README

EXCOGITO is the program to investigate the mapping problem in coarse-grained modelling of biomolecules.

If you use EXCOGITO in your research please cite:

EXCOGITO, an EXtensible COarse-GraIning TOol, M Giulini, R Fiorentini, L Tubiana, R Potestio, R Menichetti, J. Chem. Inf. Model. 2024, 64, 12, 4912–4927

An Information-Theory-Based Approach for Optimal Model Reduction of Biomolecules, M Giulini, R Menichetti, MS Shell, R Potestio, Journal of chemical theory and computation 16 (11), 6795-6813

A journey through mapping space: characterising the statistical and metric properties of reduced representations of macromolecules, R Menichetti, M Giulini, R Potestio, The European Physical Journal B 94 (10), 1-26

1. Installation

1.1 General requirements on Linux systems

The only requirement is to have Openmp installed on your machine.

1.2 Additional requirements on MAC OS

Install argp by using homebrew. At the terminal, run this command:

brew install argp-standalone

Install xcode if your version is higher than MacOs 10.7. You are not required to install the Xcode App from AppStore. At the terminal, just run this command (about 15 Gb are required free on your disk even though, at the end of installation, only 2 Gb will be consumed)

xcode-select --install

In order to have access to OpenMP libraries you can install libomp by using homebrew. At the terminal, run this command:

brew install libomp

1.3 Compiling

The code can be compiled using CMake.
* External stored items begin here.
(** Draining with [next_step]: after [n] clicks the first [n] queued
    closures have been called, in queue order, and the rest is still
    queued. *)
Lemma after_next_steps n : ∀ d,
  (n ≤ length (step_queue d))%nat →
  after_calls n next_step d =
    with_after_id (match n with O => after_id d | _ => None end)
      (with_step_queue (drop n (step_queue d))
         (call_in_order (take n (step_queue d)) d)).
Proof.
  induction n as [|n IH]; intros d Hn.
  - rewrite after_calls_0. by destruct d.
  - destruct (step_queue d) as [|func rest] eqn:Hq; [cbn in Hn; lia|].
    rewrite after_calls_S, (next_step_cons d func rest Hq), call_frame.
    cbn [snd]. rewrite IH by (cbn in *; lia).
    cbn [step_queue with_after_id with_step_queue take drop].
    rewrite call_in_order_frame.
    by destruct n.
Qed.

(** ** The plan *)

Lemma planned_steps_cons start b tok pairs :
  planned_steps start ((b, tok) :: pairs) =
    make_steps b start tok (classify_input tok)
      ++ planned_steps (S start) pairs.
Proof. reflexivity. Qed.

Lemma planned_steps_app pairs1 : ∀ start pairs2,
  planned_steps start (pairs1 ++ pairs2) =
    planned_steps start pairs1
      ++ planned_steps (start + length pairs1) pairs2.
Proof.
  induction pairs1 as [|[b tok] pairs1 IH]; intros start pairs2.
  - cbn [app length]. by rewrite Nat.add_0_r.
  - rewrite <- app_comm_cons, !planned_steps_cons, IH, <- app_assoc.
    do 3 f_equal. cbn [length]. lia.
Qed.
Lemma rewrite_srcset_alike el el' :
  rewrite_srcset web_url el = Some el' → alike el el'.
Proof.
  unfold rewrite_srcset. destruct (attrs el !! "srcset") as [ss|] eqn:Hss.
  - intros Hr. apply bind_Some in Hr as (parts & _ & [= <-]).
    apply alike_set_attr. by rewrite Hss.
  - by intros [= <-].
Qed.

Lemma rewrite_style_alike el el' :
  rewrite_style web_url el = Some el' → alike el el'.
Proof.
  unfold rewrite_style. destruct (attrs el !! "style") as [st|] eqn:Hst.
  - intros Hr. apply bind_Some in Hr as (new_style & _ & [= <-]).
    apply alike_set_attr. by rewrite Hst.
  - by intros [= <-].
Qed.

(** A text without [url(] has no match of the pattern: [re.sub] returns it
    as it is. *)
Lemma sub_without_url (repl : string → option string) (s : string) :
  Py.contains "url(" s = false → Re.sub Re.url_pattern repl s = Some s.
Proof.
  unfold Re.sub. induction s as [|c s IH]; [done|].
  cbn [Py.contains]. destruct (Py.startswith (String c s) "url(") eqn:Hs; [done|].
  intros Hc. cbn [Re.scan]. unfold Re.url_pattern at 1. rewrite Hs.
  cbn [foldr]. by rewrite (IH Hc).
Qed.

Lemma set_attr_same attr v el : attrs el !! attr = Some v → set_attr attr v el = el.
Proof. intros Hv. unfold set_attr. rewrite insert_id by done. by destruct el. Qed.

Lemma rewrite_style_without_url el :
  (∀ style, attrs el !! "style" = Some style → Py.contains "url(" style = false) →
  rewrite_style web_url el = Some el.
Proof.
  intros Hst. unfold rewrite_style.
  destruct (attrs el !! "style") as [st|] eqn:Hs; [|done].
  rewrite sub_without_url by auto. simpl. by rewrite set_attr_same.
Qed.

(** Property X7.  The Rewriter changes nothing but the values of attributes:
    the rewritten document has the elements of the page in the same number and
    order, each with its tag name, its text and its set of attribute names. *)
Theorem rewrite_html_keeps_structure (doc doc' : soup) :
  rewrite_html web_url doc = Some doc' →
  length doc' = length doc ∧
  ∀ i el el', doc !! i = Some el → doc' !! i = Some el' →
    name el' = name el ∧ text el' = text el ∧ dom (attrs el') = dom (attrs el).
Proof.
  intros [Hlen Hel]%rewrite_html_elementwise. split; [done|].
  intros i el el' Hi Hi'.
  destruct (Hel i el Hi) as (e1 & e2 & e3 & e4 & e5 & e6 & e7 &
    H1%rewrite_one_alike & H2%rewrite_one_alike & H3%rewrite_one_alike &
    H4%rewrite_one_alike & H5%rewrite_one_alike & H6%rewrite_srcset_alike & H7%rewrite_style_alike & Hi7).
  assert (e7 = el') as -> by congruence.
  apply (alike_trans _ e6); [|done]. apply (alike_trans _ e5); [|done].
  apply (alike_trans _ e4); [|done]. apply (alike_trans _ e3); [|done].
  apply (alike_trans _ e2); [|done]. by apply (alike_trans _ e1).
Qed.
(** The walk, without its bound: [a] is deleted exactly when it is some
    iterate of [Dir] with no root marker up to it. *)
Lemma ancestors_from_iter (fuel : nat) :
  ∀ (parent a : string),
    cache.at_root parent = true ∨ (String.length parent < fuel)%nat →
    a ∈ ancestors_from fuel parent
    ↔ ∃ k, Nat.iter k Dir parent = a
           ∧ ∀ j, (j <= k)%nat →
                  cache.at_root (Nat.iter j Dir parent) = false.
Proof.
  induction fuel as [|fuel IH]; intros parent a Hfuel; simpl.
  - destruct Hfuel as [Hroot | Hlt]; [|lia]. rewrite Hroot. split.
    + by intros ?%elem_of_nil.
    + intros (k & _ & Hk). specialize (Hk 0%nat ltac:(lia)). simpl in Hk.
      congruence.
  - destruct (cache.at_root parent) eqn:Hroot.
    { split; [by intros ?%elem_of_nil|].
      intros (k & _ & Hk). specialize (Hk 0%nat ltac:(lia)). simpl in Hk.
      congruence. }
    destruct Hfuel as [? | Hlt]; [done|].
    assert (Hnext : cache.at_root (Dir parent) = true
                    ∨ (String.length (Dir parent) < fuel)%nat).
    { destruct (Dir_shrinks parent) as [? | ?]; [by left | right; lia]. }
    rewrite elem_of_cons, (IH (Dir parent) a Hnext). split.
    + intros [-> | (k & Hk & Hj)].
      * exists 0%nat. split; [done|]. intros j Hle.
        by replace j with 0%nat by lia.
      * exists (S k). rewrite Nat.iter_succ_r. split; [done|].
        intros [|j] Hle; [done|]. rewrite Nat.iter_succ_r. apply Hj. lia.
    + intros ([|k] & Hk & Hj).
      * by left.
      * right. exists k. rewrite Nat.iter_succ_r in Hk. split; [done|].
        intros j Hle. specialize (Hj (S j) ltac:(lia)).
        by rewrite Nat.iter_succ_r in Hj.
Qed.

Lemma ancestors_fuel (p : string) :
  cache.at_root (Dir p) = true
  ∨ (String.length (Dir p) < S (String.length p))%nat.
Proof. destruct (Dir_shrinks p) as [? | ?]; [by left | right; lia]. Qed.

Lemma ancestors_iter (p a : string) :
  a ∈ ancestors p
  ↔ ∃ k, (1 <= k)%nat ∧ Nat.iter k Dir p = a
         ∧ ∀ j, (1 <= j <= k)%nat →
                cache.at_root (Nat.iter j Dir p) = false.
Proof.
  unfold ancestors. rewrite (ancestors_from_iter _ _ _ (ancestors_fuel p)).
  split.
  - intros (k & Hk & Hj). exists (S k). rewrite Nat.iter_succ_r.
    split; [lia|]. split; [done|].
    intros [|j] Hle; [lia|]. rewrite Nat.iter_succ_r. apply Hj. lia.
  - intros ([|k] & Hle & Hk & Hj); [lia|]. exists k.
    rewrite Nat.iter_succ_r in Hk. split; [done|].
    intros j Hjk. specialize (Hj (S j) ltac:(lia)).
    by rewrite Nat.iter_succ_r in Hj.
Qed.

(** [Invalidate] always returns; it keeps the TTL; an entry is gone
    exactly when its key is the path or one of its ancestors. *)
Lemma Invalidate_eq (c : cache.MetadataCache) (p : string) :
  cache.Invalidate c p
  = Some {| cache.entries :=
              fold_left (λ m a, delete a m) (ancestors p)
                        (delete p (cache.entries c));
            cache.ttl := cache.ttl c |}.
Proof.
  unfold cache.Invalidate.
  by rewrite (Invalidate_parents_eq _ _ _ (ancestors_fuel p)).
Qed.

(** ** Canonical absolute paths: the ancestors are the proper prefixes *)

Lemma list_ascii_of_string_append (a b : string) :
  list_ascii_of_string (a +:+ b)
  = list_ascii_of_string a ++ list_ascii_of_string b.
Proof. induction a as [|c a IH]; simpl; [done | by rewrite IH]. Qed.

Lemma forallb_not_sep (cs : list ascii) :
  forallb (λ c, negb (IsPathSeparator c)) cs = true →
  Forall (λ c, IsPathSeparator c = false) cs.
Proof.
  induction cs as [|c cs IH]; simpl; [by constructor|].
  intros [Hc Hcs]%andb_true_iff. constructor; [|by apply IH].
  by apply negb_true_iff.
Qed.
Lemma VIDEO_ID_id_chars (s : string) :
  all_id_chars s = true -> first_match VIDEO_ID s = None.
Proof.
  induction s as [|c s IH]; intro A.
  - reflexivity.
  - assert (N : VIDEO_ID (String c s) = None).
    { unfold VIDEO_ID, id_after.
      destruct (strip_prefix "youtube.com/watch?v=" (String c s)) eqn:E1.
      { apply strip_prefix_id_chars in E1; [discriminate E1|exact A]. }
      destruct (strip_prefix "youtu.be/" (String c s)) eqn:E2.
      { apply strip_prefix_id_chars in E2; [discriminate E2|exact A]. }
      reflexivity. }
    cbn [first_match]. rewrite N. apply IH.
    cbn [all_id_chars] in A. apply andb_prop in A. tauto.
Qed.

Lemma first_match_skip (at_front : string -> option string) (c : ascii)
  (s : string) :
  at_front (String c s) = None ->
  first_match at_front (String c s) = first_match at_front s.
Proof. intro H. cbn [first_match]. now rewrite H. Qed.

Lemma first_match_hit (at_front : string -> option string) (s m : string) :
  at_front s = Some m -> first_match at_front s = Some m.
Proof. intro H. destruct s; cbn [first_match]; now rewrite H. Qed.

(** X24: [parseVideoUrl] finds the identifier of a watch address and of a
    short address, whatever follows the 11 characters, and of a Shorts
    address that ends with the identifier. *)
Theorem parseVideoUrl_addresses (m rest : string) :
  video_id m ->
  parseVideoUrl ("https://youtube.com/watch?v=" ++ m ++ rest) = Some m
  /\ parseVideoUrl ("https://youtu.be/" ++ m ++ rest) = Some m
  /\ parseVideoUrl ("https://youtube.com/shorts/" ++ m) = Some m.
Proof.
  intros [L A].
  assert (T : forall r, take_id 11 (m ++ r) = Some m)
    by (intro r; rewrite <- L; now apply take_id_complete).
  unfold parseVideoUrl. split; [|split].
  - cbn [append].
    do 8 (rewrite first_match_skip by reflexivity).
    rewrite (first_match_hit VIDEO_ID _ m); [reflexivity|].
    unfold VIDEO_ID, id_after. cbn [strip_prefix Ascii.eqb Bool.eqb].
    now rewrite T.
  - cbn [append].
    do 8 (rewrite first_match_skip by reflexivity).
    rewrite (first_match_hit VIDEO_ID _ m); [reflexivity|].
    unfold VIDEO_ID, id_after. cbn [strip_prefix Ascii.eqb Bool.eqb].
    now rewrite T.
  - cbn [append].
    do 27 (rewrite (first_match_skip VIDEO_ID) by reflexivity).
    rewrite (VIDEO_ID_id_chars m A).
    do 19 (rewrite (first_match_skip SHORTS_ID) by reflexivity).
    rewrite (first_match_hit SHORTS_ID _ m); [reflexivity|].
    unfold SHORTS_ID, id_after. cbn [strip_prefix Ascii.eqb Bool.eqb].
    rewrite <- (append_empty_r m) at 1. apply T.
Qed.

Lemma parseVideoUrl_addresses_witness :
  video_id "dQw4w9WgXcQ"
  /\ parseVideoUrl ("https://youtube.com/watch?v=" ++ "dQw4w9WgXcQ" ++ "&t=1s")
     = Some "dQw4w9WgXcQ"
  /\ parseVideoUrl ("https://youtu.be/" ++ "dQw4w9WgXcQ" ++ "&t=1s")
     = Some "dQw4w9WgXcQ"
  /\ parseVideoUrl ("https://youtube.com/shorts/" ++ "dQw4w9WgXcQ")
     = Some "dQw4w9WgXcQ".
Proof.
  assert (V : video_id "dQw4w9WgXcQ") by (split; reflexivity).
  split; [exact V|].
  exact (parseVideoUrl_addresses "dQw4w9WgXcQ" "&t=1s" V).
Defined.

(** ** [parseDuration] is never negative *)


Lemma parse_digits_nonneg (s : string) :
  forall acc, (0 <= acc)%Z -> (0 <= parse_digits acc s)%Z.
Proof.
  induction s as [|c s IH]; intros acc H; cbn [parse_digits]; [exact H|].
  destruct (is_digit c); [|exact H]. apply IH. unfold digit_value. lia.
Qed.

Lemma group_nonneg (marker : ascii) (s r : string)
  (g : option (string * string)) :
  group marker s = (g, r) ->
  (0 <= or_zero (parseInt_opt (option_map fst g)))%Z.
Proof.
  intro G. unfold group in G.
  pose proof (span_digits_all s) as A.
  destruct (span_digits s) as [ds rest]. cbn [fst] in A.
  destruct ds as [|d ds]; [injection G as <- _; simpl; lia|].
  destruct rest as [|c rest]; [injection G as <- _; simpl; lia|].
  destruct (Ascii.eqb c marker); [|injection G as <- _; simpl; lia].
  injection G as <- _.
  cbn [option_map fst parseInt_opt append]. unfold parseInt.
  cbn [all_digits] in A. apply andb_prop in A. destruct A as [D _].
  rewrite D. unfold or_zero.
  pose proof (parse_digits_nonneg
                (String d (ds ++ String c EmptyString)) 0 ltac:(lia)) as N.
  destruct (Z.eqb_spec
              (parse_digits 0 (String d (ds ++ String c EmptyString))) 0);
    lia.
Qed.

(** X25: whatever the text, [parseDuration] returns a number of seconds that
    is not negative, in both versions; a sign in front of the digits is
    never read. *)
Theorem parseDuration_nonnegative (text : string)
  (duration : option string) :
  (0 <= parseDuration text)%Z /\ (0 <= utils_parseDuration duration)%Z.
Proof.
  assert (P : forall s, (0 <= parseDuration s)%Z).
  { intro s. unfold parseDuration, match_duration.
    destruct (after_PT s) as [r|]; [|lia].
    destruct (group "H" r) as [h r1] eqn:G1.
    destruct (group "M" r1) as [m r2] eqn:G2.
    destruct (group "S" r2) as [sec r3] eqn:G3.
    cbn [hoursGroup minutesGroup secondsGroup].
    pose proof (group_nonneg _ _ _ _ G1).
    pose proof (group_nonneg _ _ _ _ G2).
    pose proof (group_nonneg _ _ _ _ G3). lia. }
  split; [apply P|].
  destruct duration as [s|]; [|simpl; lia].
  rewrite utils_parseDuration_agrees. apply P.
Qed.
(** * boringproxy: the edge dispatcher, the virtual-host router and the
    HTTP reverse proxy, embedded from [boringproxy.go] and [proxyRequest].

    Go code with side effects is written in a small state monad with four
    ways of leaving a function body: falling through to the next statement,
    [return], a run-time panic and [log.Fatal].  Calls that leave the
    process (network, ACME, OAuth, JSON codecs of the standard library) are
    read from a [World] record, and every such call is recorded in a trace,
    so that what a handler did, and in which order, can be stated. *)

From Stdlib Require Import ZArith Ascii String List Lia.
From stdpp Require Import base gmap strings list pretty.

Open Scope Z_scope.

(** ** Control flow of a Go function body *)

(** How a statement ends: [Next a] continues with the following statement,
    [Returned] is the [return] statement, [Panicked] a run-time panic (a nil
    dereference), [Exited] is [log.Fatal] (it calls [os.Exit(1)], deferred
    calls do not run). *)
Inductive Flow (A : Type) : Type :=
| Next (a : A)
| Returned
| Panicked (msg : string)
| Exited.
Arguments Next {A} a.
Arguments Returned {A}.
Arguments Panicked {A} msg.
Arguments Exited {A}.

Definition Go (S A : Type) : Type := S → Flow A * S.

#[global] Instance Go_ret (S : Type) : MRet (Go S) :=
  λ A a s, (Next a, s).

#[global] Instance Go_bind (S : Type) : MBind (Go S) :=
  λ A B f m s,
    match m s with
    | (Next a, s') => f a s'
    | (Returned, s') => (Returned, s')
    | (Panicked msg, s') => (Panicked msg, s')
    | (Exited, s') => (Exited, s')
    end.

(** The [return] statement. *)
Definition return_ {S A : Type} : Go S A := λ s, (Returned, s).

(** [os.Exit(1)] *)
Definition exit_ {S A : Type} : Go S A := λ s, (Exited, s).

(** [if c { body }] *)
Definition when {S : Type} (c : bool) (body : Go S ()) : Go S () :=
  if c then body else mret ().

(** A call [f(...)] as a statement: the callee's [return] ends the callee,
    not the caller. *)
Definition call {S : Type} (f : Go S ()) : Go S () :=
  λ s, match f s with
       | (Returned, s') => (Next (), s')
       | other => other
       end.

(** [defer d] followed by the rest of the body: [d] runs when the body is
    left by falling off its end, by [return] or by a panic, and does not run
    when the process exits. *)
Definition defer {S : Type} (d : S → S) (rest : Go S ()) : Go S () :=
  λ s, match rest s with
       | (Exited, s') => (Exited, s')
       | (fl, s') => (fl, d s')
       end.

(** The state a body ends in, and how it ended. *)
Definition exec {S A : Type} (m : Go S A) (s : S) : S := snd (m s).
Definition flow {S A : Type} (m : Go S A) (s : S) : Flow A := fst (m s).

(** ** Data *)

(** A Go [error], by its message. *)
Abbreviation error := string (only parsing).

(** [http.Header] and [url.Values]: [map[string][]string]. *)
Abbreviation http_Header := (gmap string (list string)).
Abbreviation url_Values := (gmap string (list string)).

(** [Values.Get]: the first value of the key, or the empty string. *)
Definition Values_Get (v : url_Values) (key : string) : string :=
  match v !! key with
  | Some (x :: _) => x
  | _ => ""
  end.

(** [Header.Clone] makes a deep copy; maps are values here, so the copy is
    the map itself and later writes to the copy leave the original alone. *)
Definition Header_Clone (h : http_Header) : http_Header := h.

(** A request or response body as [io.ReadAll] sees it: the bytes it
    delivers and the error, if any, that ends the stream early. *)
Record ReadCloser : Type := mkBody {
  body_data : string;
  body_err : option error
}.

(** [bytes.NewReader(b)] *)
Definition bytes_NewReader (b : string) : ReadCloser := mkBody b None.

(** [url.URL], the parts the program reads.  [Path] is kept in its escaped
    form. *)
Record url_URL : Type := mkURL {
  Scheme : string;
  UrlHost : string;
  Path : string;
  RawQuery : string
}.

(** [URL.RequestURI()]: path, or [/] when empty, then [?query]. *)
Definition URL_RequestURI (u : url_URL) : string :=
  (if decide (Path u = "") then "/" else Path u)
  +:+ (if decide (RawQuery u = "") then "" else "?" +:+ RawQuery u).

(** [http.Request], for requests received by the server and for requests the
    program sends.  [Form] is the value [r.ParseForm()] fills in. *)
Record Request : Type := mkRequest {
  Method : string;
  URL : url_URL;
  Host : string;
  RequestURI : string;
  RemoteAddr : string;
  Header : http_Header;
  Body : ReadCloser;
  Form : url_Values
}.

(** [http.Response], as returned by [http.Get] and [Client.Do]. *)
Record Response : Type := mkResponse {
  StatusCode : Z;
  resp_Header : http_Header;
  resp_Body : ReadCloser
}.
(** * Redux: store, reducer composition, function composition, middleware

    A shallow embedding of [createStore.js], [combineReducers.js],
    [compose.js], [applyMiddleware.js] and [bindActionCreators.js].

    Library code is embedded as Rocq functions.  Caller-supplied callbacks
    (reducers, listeners, middlewares) may call back into the store, so in
    the store part they are trees of store calls ([prog]) that the
    interpreter [exec] runs against the store's closure variables. *)

From Stdlib Require Import ZArith Lia Ascii String.
From stdpp Require Import base list strings pretty.

Local Open Scope string_scope.
Local Open Scope list_scope.

(** ** JavaScript values *)

(** Objects are immutable records with an identity [id] (what [===]
    compares) and their own enumerable properties in [Object.keys] order;
    [plain] is lodash's [isPlainObject].  Numbers are the integers (no NaN,
    no fractions).  A value holds its own enumerable properties; what it
    inherits along its prototype chain is asked of the host of the run
    where [combineReducers.js] reads a property ([read_prop]), and an
    [Error] is known by its message. *)
#[warnings="-register-all"] Inductive value : Type :=
| VUndef
| VNull
| VBool (b : bool)
| VNum (n : Z)
| VStr (s : string)
| VObj (id : nat) (plain : bool) (props : list (string * value))
| VFun (id : nat)
| VError (msg : string).

(** A call either returns or throws a value. *)
Inductive outcome (A : Type) : Type :=
| Ok (a : A)
| Err (e : value).
Arguments Ok {A} a.
Arguments Err {A} e.

Definition is_undefined (v : value) : bool :=
  match v with VUndef => true | _ => false end.

Definition is_function (v : value) : bool :=
  match v with VFun _ => true | _ => false end.

Definition isPlainObject (v : value) : bool :=
  match v with VObj _ plain _ => plain | _ => false end.

(** [ToBoolean] *)
Definition truthy (v : value) : bool :=
  match v with
  | VUndef | VNull => false
  | VBool b => b
  | VNum n => negb (n =? 0)%Z
  | VStr s => negb (String.eqb s EmptyString)
  | VObj _ _ _ | VFun _ | VError _ => true
  end.

(** [a === b] *)
Definition strict_eq (a b : value) : bool :=
  match a, b with
  | VUndef, VUndef | VNull, VNull => true
  | VBool x, VBool y => Bool.eqb x y
  | VNum x, VNum y => (x =? y)%Z
  | VStr x, VStr y => String.eqb x y
  | VObj i _ _, VObj j _ _ => Nat.eqb i j
  | VFun i, VFun j => Nat.eqb i j
  | VError x, VError y => String.eqb x y
  | _, _ => false
  end.

(** Own-property tables: lookup, assignment (in place when the key exists,
    appended otherwise) and [Object.keys]. *)
Fixpoint obj_get (props : list (string * value)) (key : string) : value :=
  match props with
  | [] => VUndef
  | (k, v) :: rest => if String.eqb k key then v else obj_get rest key
  end.

Fixpoint obj_set (props : list (string * value)) (key : string) (v : value)
  : list (string * value) :=
  match props with
  | [] => [(key, v)]
  | (k, w) :: rest =>
      if String.eqb k key then (k, v) :: rest else (k, w) :: obj_set rest key v
  end.

Fixpoint obj_has (props : list (string * value)) (key : string) : bool :=
  match props with
  | [] => false
  | (k, _) :: rest => String.eqb k key || obj_has rest key
  end.

Definition obj_keys (props : list (string * value)) : list string :=
  map fst props.

Definition dq : string := String "034"%char EmptyString.

(** ** compose.js *)

Section Compose.
(** [M] is the effect of a call, [T] the values passed along the pipeline;
    a JavaScript function takes its argument list. *)
Context {M : Type -> Type} {T : Type}.
Variable ret : T -> M T.
Variable bind : M T -> (T -> M T) -> M T.
Variable undef : T.

Definition jsfn : Type := list T -> M T.

(** [(a, b) => (...args) => a(b(...args))] *)
Definition compose_step (a b : jsfn) : jsfn :=
  fun args => bind (b args) (fun r => a [r]).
A minimal installation is obtained following these steps:

create a directory in excogito, such as build

mkdir build
cd build

run cmake from build, calling the outer directory

cmake ..

run make

make

1.3.2 Compilation options

Cmake allows to specify several options, such as the C compiler, compilation links and compilation flags. For instance, if the optimized Intel C compiler (icc) is available, step 2 may be substitued by:

cmake .. -DCMAKE_C_COMPILER=icc -DCMAKE_C_FLAGS="-Ofast -fopenmp -I./include -mkl -xSSE4.2 -parallel -ipo -mcpu=native"

On MacOs, the C compiler identification should be AppleClang (check the first line printed on terminal after launching the command cmake ..).

2. Running

The typical usage of the program consists in a call to excogito with one of the following options:

optimize: to optimize the coarse-grained mapping by minimising its mapping entropy;
random: to randomly generate coarse-grained representations and measure the associated mapping entropies;
measure: to measure the mapping entropy of a mapping provided by the user (in the form of a .txt file);
norm: to calculate the norm of a mapping (provided by the user) throughout a trajectory;
cosine: to calculate pairwise distance and cosine between a pair of mappings (provided by the user) throughout a trajectory;
distance: to calculate the distance matrix between a data set of mappings (provided by the user) over a single conformation;
optimize_kl: to optimize the coarse-grained mapping by minimising its mapping entropy, calculated using the original Kullback-Leibler divergence;
random_kl: to randomly generate coarse-grained representations and measure the associated mapping entropies, calculated using the original Kullback-Leibler divergence;
measure_kl: to measure the mapping entropy of a mapping provided by the user (in the form of a .txt file), calculated using the original Kullback-Leibler divergence.

Each task can require different input files, which are provided to the program in the form of command-line options.

For further information, please type on terminal ./excogito --help or ./excogito -h

Alternatively, for printing a short usage message, please type: ./excogito --usage or ./excogito -u

After selecting which task is suitable for your purposes, read carefully the documentation below according to your choice.

2.1. Optimize Task

The optimize task requires the protein code string and three input files: parameter, trajectory, and energy.

In order to launch the optimize task follow this syntax:

./excogito optimize -p $parameter_file.ini -t $trajectory_file.xyz -e $energy_file.txt -c $prot_code

or

./excogito optimize --p $parameter_file.ini --t $trajectory_file.xyz --e $energy_file.txt --code $prot_code

For further information, please type on terminal ./excogito optimize

2.2. Random Task

The random task requires the protein code string and three input files: parameter, trajectory, and energy.

In order to launch the random task follow this syntax:

./excogito random -p $parameter_file.ini -t $trajectory_file.xyz -e $energy_file.txt -c $prot_code

or

./excogito random --p $parameter_file.ini --t $trajectory_file.xyz --e $energy_file.txt --code $prot_code

For further information, please type on terminal ./excogito random

2.3. Measure Task

The measure task requires the protein code string and four input files: parameter, trajectory, energy, and mapping.

In order to launch the measure task follow this syntax:

./excogito measure -p $parameter_file.ini -t $trajectory_file.xyz -e $energy_file.txt -c $prot_code -m $mapping_file.txt

or 

./excogito measure --p $parameter_file.ini --t $trajectory_file.xyz --e $energy_file.txt --prot_code $prot_code --m1 $mapping_file.txt

For further information, please type on terminal ./excogito measure

2.4. Norm Task

The norm task requires the protein code string and three input files: parameter, trajectory, and mapping.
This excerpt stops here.